Tekniplex aims to emphasise importance of recycled plastics in Pharmaceutical packaging
TekniPlex Healthcare, which utilizes advanced materials science expertise to help deliver better patient outcomes, will give a presentation on the emerging relevance of recycled plastics in pharmaceutical packaging at the 9th annual Pharma Packaging & Labeling Innovation Forum, October 5 & 6 in Berlin.
At the conference – whose agenda features lectures from pharmaceuticals and packaging experts from around the world – Michiel van den Berg, TekniPlex Healthcare’s Global Head of Product Management, will present Pharma-Grade Recycled Plastic for Primary Packaging: GMP & Pharmacopoeia-compliant Solutions.
Van den Berg will give his address to eventgoers on October 5 at 4:50pm. Among other themes, his goal with the presentation is to explore the various recycling processes and their pharmaceutical compliance levels in an industry that, historically, has shown hesitance to adopt newer, more sustainable plastics into packaging applications – particularly primary packaging solutions.

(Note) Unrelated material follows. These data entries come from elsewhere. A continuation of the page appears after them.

(** Recording a line-feed count for a piece given by its document offset and
    length keeps the invariant and the document when the count is that of the
    text in that range, and reports a change exactly when a piece with these
    bounds did not have that count yet. *)
Theorem set_leaf_line_feeds_at_keeps content buffers t d bytes c :
  tree_inv content buffers t ->
  c = count_newlines (take bytes (drop d (text content t))) ->
  let '(t', changed) := set_leaf_line_feeds_at t d bytes c in
  tree_inv content buffers t' /\ doc t' = doc t
  /\ (0 < bytes -> d < total_bytes t ->
      changed = match leaf_at (node_leaves (root t)) d with
                | Some (l, b) => bool_decide (b = d /\ l_bytes l = bytes
                                              /\ l_line_feed_cnt l <> Some c)
                | None => false
                end).
Proof.
  intros Hinv Hc. pose proof Hinv as [[Hwf Ht] Hok]. unfold set_leaf_line_feeds_at.
  case_decide as Hz; [split_and!; [done..|lia]|].
  pose proof (set_leaf_lf_at_ok (root t) d bytes c Hwf) as Hs.
  destruct (set_leaf_lf_at (root t) d bytes c) as [n' found].
  destruct Hs as [(ls1 & l & ls2 & Hls & Hd & Hb & Hl & -> & Hls' & Hwf' & _)|(-> & -> & Hno)];
    [unfold doc in Ht; lia|lia|..].
  - rw Hls in Hok. apply Forall_app in Hok as [Hok1 [Hokl Hok2]%Forall_cons].
    assert (doc (mkTree n' (total_bytes t)) = doc t) as Hdoc.
    { unfold doc, node_cells. simpl. rw Hls Hls' !cells_of_app !cells_of_cons. by subst bytes. }
    split_and!; [split; [split|]|done|].
    + done.
    + rw Hdoc. done.
    + simpl. rw Hls'. apply Forall_app. split; [done|]. apply Forall_cons_2; [|done].
      subst bytes. split; [exact (proj1 Hokl)|]. intros c' [= <-].
      rw Hc. unfold text, doc, node_cells. rw Hls cells_of_app cells_of_cons !fmap_app.
      rw drop_app_length'; [by rw length_fmap|]. rw take_app_length' //.
      by rw length_fmap length_leaf_cells.
    + intros _ _. rw Hls leaf_at_app decide_False; [lia|]. simpl. rw decide_True; [lia|].
      simpl. by rw bool_decide_true.
  - split_and!; [done..|]. intros _ _. destruct (leaf_at _ d) as [[l b]|] eqn:Hat; [|done].
    rw bool_decide_false //. intros (-> & Hb & Hl). apply Hl. by apply Hno.
Qed.

Lemma set_leaf_line_feeds_at_keeps_witness :
  let t := from_leaves [mkLeaf (Stored 0) 0 2 (Some 0); mkLeaf (Added 1) 0 3 None] in
  let '(t', changed) := set_leaf_line_feeds_at t 2 3 1 in
  tree_inv (content_of two_piece_buffers) two_piece_buffers t' /\ changed = true.
Proof.
  cbv zeta.
  assert (tree_inv (content_of two_piece_buffers) two_piece_buffers (from_leaves [mkLeaf (Stored 0) 0 2 (Some 0); mkLeaf (Added 1) 0 3 None]))
    as Hinv by by apply tree_inv_b_sound.
  pose proof (set_leaf_line_feeds_at_keeps (content_of two_piece_buffers) two_piece_buffers _ 2 3 1 Hinv eq_refl) as H.
  destruct (set_leaf_line_feeds_at _ 2 3 1) as [t' changed]. destruct H as (Hi & _ & Hc).
  split; [exact Hi|]. apply Hc; cbn; lia.
Defined.

(** Cutting the leaves to a positive maximum size terminates, keeps the
    invariant and the document, and no leaf is longer than the maximum. *)
Theorem split_leaves_to_chunk_size_bounds content buffers t max_bytes :
  tree_inv content buffers t -> 0 < max_bytes ->
  exists t', split_leaves_to_chunk_size t max_bytes = Some t' /\ tree_inv content buffers t'
    /\ doc t' = doc t /\ Forall (fun l => l_bytes l <= max_bytes) (node_leaves (root t')).
Proof.
  intros Hinv Hmax. pose proof Hinv as [[Hwf Ht] Hok]. unfold split_leaves_to_chunk_size.
  rw get_leaves_eq.
  destruct (split_leaves_ok content buffers max_bytes Hmax _ Hok) as (ks & -> & Hc & Hoks & Hsz & Hne).
  simpl. destruct (existsb _ _) eqn:He.
  - eexists; split; [done|]. simpl. rw build_balanced_leaves.
    { apply Hne. pose proof (node_leaves_nonempty (root t)). by destruct (node_leaves (root t)); simpl in *; [lia|]. }
    split_and!; [split; [split|]| |done].
    + apply build_balanced_wf.
    + unfold doc. simpl. by rw build_balanced_cells Hc Ht.
    + apply build_balanced_Forall; [apply leaf_ok_empty|done].
    + unfold doc. simpl. by rw build_balanced_cells Hc.
  - eexists; split; [done|]. split_and!; [done..|]. apply Forall_forall. intros l Hl%list_elem_of_In.
    destruct (decide (l_bytes l <= max_bytes)); [done|]. exfalso.
    apply not_true_iff_false in He. apply He. apply existsb_exists. exists l.
    rw bool_decide_eq_true. split; [done|lia].
Qed.

Lemma split_leaves_to_chunk_size_bounds_witness :
  exists t', split_leaves_to_chunk_size two_piece_tree 2 = Some t' /\ tree_inv (content_of two_piece_buffers) two_piece_buffers t'
    /\ doc t' = doc two_piece_tree /\ Forall (fun l => l_bytes l <= 2) (node_leaves (root t')).
Proof.
  apply (split_leaves_to_chunk_size_bounds (content_of two_piece_buffers) two_piece_buffers two_piece_tree 2); [apply two_piece_inv|lia].
Defined.

(** Replacing a buffer reference by another buffer that holds the same bytes
    (as chunk loading does) keeps the invariant and the text, and leaves no piece
    that refers to the old range. *)
Theorem replace_buffer_reference_keeps content buffers t id off bytes loc :
  tree_inv content buffers t ->
  (forall i, i < bytes -> content (buffer_id loc) i = content id (off + i)) ->
  leaf_bounded buffers (mkLeaf loc 0 bytes None) -> buffer_id loc <> id ->
  let t' := replace_buffer_reference t id off bytes loc in
  tree_inv content buffers t' /\ text content t' = text content t
  /\ Forall (fun l => replace_matches id off bytes l = false) (node_leaves (root t')).
Proof. apply replace_buffer_reference_ok. Qed.

Lemma replace_buffer_reference_keeps_witness :
  let buffers := two_piece_buffers ++ [sb_new 2 [x63; x64]] in
  let t := from_leaves [mkLeaf (Stored 0) 0 2 (Some 0); mkLeaf (Stored 1) 0 2 None] in
  text (content_of buffers) (replace_buffer_reference t 1 0 2 (Added 2))
  = text (content_of buffers) t.
Proof.
  cbv zeta. apply (replace_buffer_reference_keeps _ (two_piece_buffers ++ [sb_new 2 [x63; x64]])).
  - by apply tree_inv_b_sound.
  - intros [|[|i]] Hi; [reflexivity..|lia].
  - unfold leaf_bounded. cbn. lia.
  - done.
Defined.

Most notably, due to longstanding norms and manufacturing limitations, many pharmaceutical industry players are still operating under the assumption that primary packaging cannot be comprised of recycled plastic. Given recent advancements in plastics recycling, however, the new reality is far more nuanced, allowing opportunities for meaningful sustainability gains without sacrificing product protection or patient safety.
In his presentation, Mr. van den Berg will explore a variety of modern recycling methods – including mechanical recycling, depolymerization, and chemical recycling – and the role each can play in the raw materials stream for pharma-grade plastics. In doing so, he will aim to cover details including the difference between molecular-level certified percentages of recycled content versus the mass balance percent certified recycled content in pharmaceutical packaging components. He also will provide examples of pharmaceutical-ready solutions that contain recycled content and, crucially, are themselves recyclable – a lifespan extension key to moving toward comprehensive plastics circularity.
The company claims that the current regulatory landscape reveals the urgency of Mr. van den Berg’s topic. For example, late last year the European Commission proposed amending its Packaging and Packaging Waste Directive into a full-fledged regulation, setting elevated sustainability standards for packaging materials.
While the pharmaceuticals sector will likely be granted postponements in meeting certain guidelines in the short-term, such looming mandates will require near-term innovation to meet longer-term compliance. The incorporation of recycled plastics into a wide range of pharma packaging applications – including various forms of primary packaging – will invariably play a major role in meeting more stringent sustainability rules.